→ **Task details**
Your output should be the lines of the entries below, exactly, from the first one through the line that holds "objects live in".

→ **Material for the task**

+ + + + + + +

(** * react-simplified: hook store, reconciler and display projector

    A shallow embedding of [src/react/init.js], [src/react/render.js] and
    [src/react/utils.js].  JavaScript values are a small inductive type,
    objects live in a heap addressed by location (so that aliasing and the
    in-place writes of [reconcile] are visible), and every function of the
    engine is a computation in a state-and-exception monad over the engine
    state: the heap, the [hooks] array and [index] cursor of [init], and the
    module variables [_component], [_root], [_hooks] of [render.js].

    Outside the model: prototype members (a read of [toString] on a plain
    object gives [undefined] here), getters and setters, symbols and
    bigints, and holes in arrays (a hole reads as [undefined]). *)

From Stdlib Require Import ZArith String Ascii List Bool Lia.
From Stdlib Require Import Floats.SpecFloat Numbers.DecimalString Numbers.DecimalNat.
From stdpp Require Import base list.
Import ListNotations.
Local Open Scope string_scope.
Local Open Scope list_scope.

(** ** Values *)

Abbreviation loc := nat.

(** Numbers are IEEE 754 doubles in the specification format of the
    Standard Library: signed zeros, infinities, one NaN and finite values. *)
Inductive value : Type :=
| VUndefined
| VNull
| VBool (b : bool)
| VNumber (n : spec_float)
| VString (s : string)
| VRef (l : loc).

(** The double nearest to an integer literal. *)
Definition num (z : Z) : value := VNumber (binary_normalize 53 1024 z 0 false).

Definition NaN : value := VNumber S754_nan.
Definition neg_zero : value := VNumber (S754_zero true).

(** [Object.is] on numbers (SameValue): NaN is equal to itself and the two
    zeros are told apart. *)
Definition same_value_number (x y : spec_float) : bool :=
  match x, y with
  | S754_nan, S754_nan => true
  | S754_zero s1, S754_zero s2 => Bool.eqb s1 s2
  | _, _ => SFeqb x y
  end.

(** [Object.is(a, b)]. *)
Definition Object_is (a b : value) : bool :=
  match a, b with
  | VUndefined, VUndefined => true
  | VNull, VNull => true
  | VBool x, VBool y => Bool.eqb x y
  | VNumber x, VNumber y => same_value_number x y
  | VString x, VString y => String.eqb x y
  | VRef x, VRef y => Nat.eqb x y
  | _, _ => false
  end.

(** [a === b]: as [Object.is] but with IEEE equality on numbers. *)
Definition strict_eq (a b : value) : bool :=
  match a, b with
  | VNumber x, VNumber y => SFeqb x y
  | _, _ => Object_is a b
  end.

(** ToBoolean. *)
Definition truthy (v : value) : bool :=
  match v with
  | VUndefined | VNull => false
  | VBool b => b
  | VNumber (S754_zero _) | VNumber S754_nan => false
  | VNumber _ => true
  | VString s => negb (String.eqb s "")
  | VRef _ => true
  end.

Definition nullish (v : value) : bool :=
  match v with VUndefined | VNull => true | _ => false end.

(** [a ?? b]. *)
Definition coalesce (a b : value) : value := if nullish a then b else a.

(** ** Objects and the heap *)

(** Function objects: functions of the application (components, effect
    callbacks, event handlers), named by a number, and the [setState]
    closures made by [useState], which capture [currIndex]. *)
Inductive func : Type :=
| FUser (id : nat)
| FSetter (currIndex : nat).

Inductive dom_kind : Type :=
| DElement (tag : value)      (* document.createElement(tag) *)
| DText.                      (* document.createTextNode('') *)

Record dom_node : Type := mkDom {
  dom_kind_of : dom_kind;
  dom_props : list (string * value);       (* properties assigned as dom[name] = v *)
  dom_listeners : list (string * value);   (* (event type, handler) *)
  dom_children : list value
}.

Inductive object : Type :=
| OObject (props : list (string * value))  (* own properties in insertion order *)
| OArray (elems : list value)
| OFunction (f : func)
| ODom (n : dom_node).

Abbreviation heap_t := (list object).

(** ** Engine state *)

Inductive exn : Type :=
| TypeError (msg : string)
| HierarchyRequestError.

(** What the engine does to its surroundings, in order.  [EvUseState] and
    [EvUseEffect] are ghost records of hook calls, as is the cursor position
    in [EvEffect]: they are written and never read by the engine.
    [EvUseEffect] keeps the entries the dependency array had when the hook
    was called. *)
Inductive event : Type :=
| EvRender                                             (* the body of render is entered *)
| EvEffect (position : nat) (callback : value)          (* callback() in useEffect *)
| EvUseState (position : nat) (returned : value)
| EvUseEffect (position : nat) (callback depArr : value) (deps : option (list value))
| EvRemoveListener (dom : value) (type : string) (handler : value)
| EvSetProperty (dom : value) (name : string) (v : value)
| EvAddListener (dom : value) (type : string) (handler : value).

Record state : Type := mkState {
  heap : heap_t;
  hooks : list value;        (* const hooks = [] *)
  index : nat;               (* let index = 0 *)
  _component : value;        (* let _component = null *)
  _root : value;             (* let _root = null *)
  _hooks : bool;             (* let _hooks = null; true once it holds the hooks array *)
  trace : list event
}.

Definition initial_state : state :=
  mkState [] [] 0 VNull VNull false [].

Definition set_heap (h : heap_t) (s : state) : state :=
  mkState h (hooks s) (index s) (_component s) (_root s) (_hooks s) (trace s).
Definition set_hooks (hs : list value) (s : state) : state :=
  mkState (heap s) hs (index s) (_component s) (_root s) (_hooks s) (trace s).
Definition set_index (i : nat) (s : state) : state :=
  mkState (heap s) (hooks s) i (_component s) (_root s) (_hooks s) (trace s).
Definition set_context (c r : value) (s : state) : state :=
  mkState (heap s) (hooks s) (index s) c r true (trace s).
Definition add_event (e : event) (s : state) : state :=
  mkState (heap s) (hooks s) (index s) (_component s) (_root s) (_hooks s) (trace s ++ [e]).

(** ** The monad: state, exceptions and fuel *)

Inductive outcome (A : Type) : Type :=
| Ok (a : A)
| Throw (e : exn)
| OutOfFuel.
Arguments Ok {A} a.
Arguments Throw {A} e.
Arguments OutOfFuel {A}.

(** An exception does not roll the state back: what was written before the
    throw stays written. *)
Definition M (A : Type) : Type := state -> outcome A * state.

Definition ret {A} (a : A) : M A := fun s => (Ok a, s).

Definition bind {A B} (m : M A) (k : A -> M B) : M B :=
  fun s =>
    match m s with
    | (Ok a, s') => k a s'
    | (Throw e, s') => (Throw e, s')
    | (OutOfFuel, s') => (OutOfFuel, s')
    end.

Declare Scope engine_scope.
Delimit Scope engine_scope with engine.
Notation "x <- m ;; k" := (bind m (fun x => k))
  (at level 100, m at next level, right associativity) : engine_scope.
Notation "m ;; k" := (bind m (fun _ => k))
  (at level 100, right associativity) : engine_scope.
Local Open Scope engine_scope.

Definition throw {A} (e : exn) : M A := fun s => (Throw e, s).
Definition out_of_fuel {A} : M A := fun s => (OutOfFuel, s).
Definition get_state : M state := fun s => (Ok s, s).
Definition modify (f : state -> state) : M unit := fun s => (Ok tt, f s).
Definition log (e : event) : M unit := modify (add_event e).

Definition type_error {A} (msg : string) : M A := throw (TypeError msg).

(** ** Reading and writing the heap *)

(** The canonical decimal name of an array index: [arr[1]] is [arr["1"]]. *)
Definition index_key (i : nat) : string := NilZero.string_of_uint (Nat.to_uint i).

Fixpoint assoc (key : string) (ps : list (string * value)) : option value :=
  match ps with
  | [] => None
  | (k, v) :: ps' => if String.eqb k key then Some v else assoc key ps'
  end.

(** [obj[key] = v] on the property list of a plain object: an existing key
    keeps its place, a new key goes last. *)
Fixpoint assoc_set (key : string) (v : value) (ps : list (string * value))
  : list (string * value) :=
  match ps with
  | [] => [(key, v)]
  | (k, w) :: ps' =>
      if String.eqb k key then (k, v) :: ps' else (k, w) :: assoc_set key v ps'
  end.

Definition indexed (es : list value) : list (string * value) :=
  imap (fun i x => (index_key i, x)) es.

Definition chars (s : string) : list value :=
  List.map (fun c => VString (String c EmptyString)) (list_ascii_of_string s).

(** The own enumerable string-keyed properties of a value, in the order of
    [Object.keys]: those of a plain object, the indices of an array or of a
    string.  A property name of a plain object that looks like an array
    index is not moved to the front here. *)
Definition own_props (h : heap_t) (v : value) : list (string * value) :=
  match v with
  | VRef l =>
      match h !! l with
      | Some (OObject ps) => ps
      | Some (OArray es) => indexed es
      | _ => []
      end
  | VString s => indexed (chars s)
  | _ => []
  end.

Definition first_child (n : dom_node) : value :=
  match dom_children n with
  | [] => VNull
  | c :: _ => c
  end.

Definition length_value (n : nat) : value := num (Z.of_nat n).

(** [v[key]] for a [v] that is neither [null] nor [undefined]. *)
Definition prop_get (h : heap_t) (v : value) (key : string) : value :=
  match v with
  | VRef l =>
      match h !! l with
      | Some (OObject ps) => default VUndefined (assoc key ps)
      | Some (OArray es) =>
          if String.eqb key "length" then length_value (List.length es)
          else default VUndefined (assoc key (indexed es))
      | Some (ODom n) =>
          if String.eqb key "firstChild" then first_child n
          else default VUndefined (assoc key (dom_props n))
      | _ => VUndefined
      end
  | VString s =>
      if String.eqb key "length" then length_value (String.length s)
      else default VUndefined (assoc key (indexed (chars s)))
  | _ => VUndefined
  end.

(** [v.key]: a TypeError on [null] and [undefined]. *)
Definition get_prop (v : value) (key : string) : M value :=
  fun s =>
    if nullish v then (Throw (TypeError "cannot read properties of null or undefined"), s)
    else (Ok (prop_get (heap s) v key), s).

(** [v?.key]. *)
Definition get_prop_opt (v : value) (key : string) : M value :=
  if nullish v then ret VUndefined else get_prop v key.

+ + + + + + +

→ **Reply**
(** * react-simplified: hook store, reconciler and display projector

    A shallow embedding of [src/react/init.js], [src/react/render.js] and
    [src/react/utils.js].  JavaScript values are a small inductive type,
    objects live in a heap addressed by location (so that aliasing and the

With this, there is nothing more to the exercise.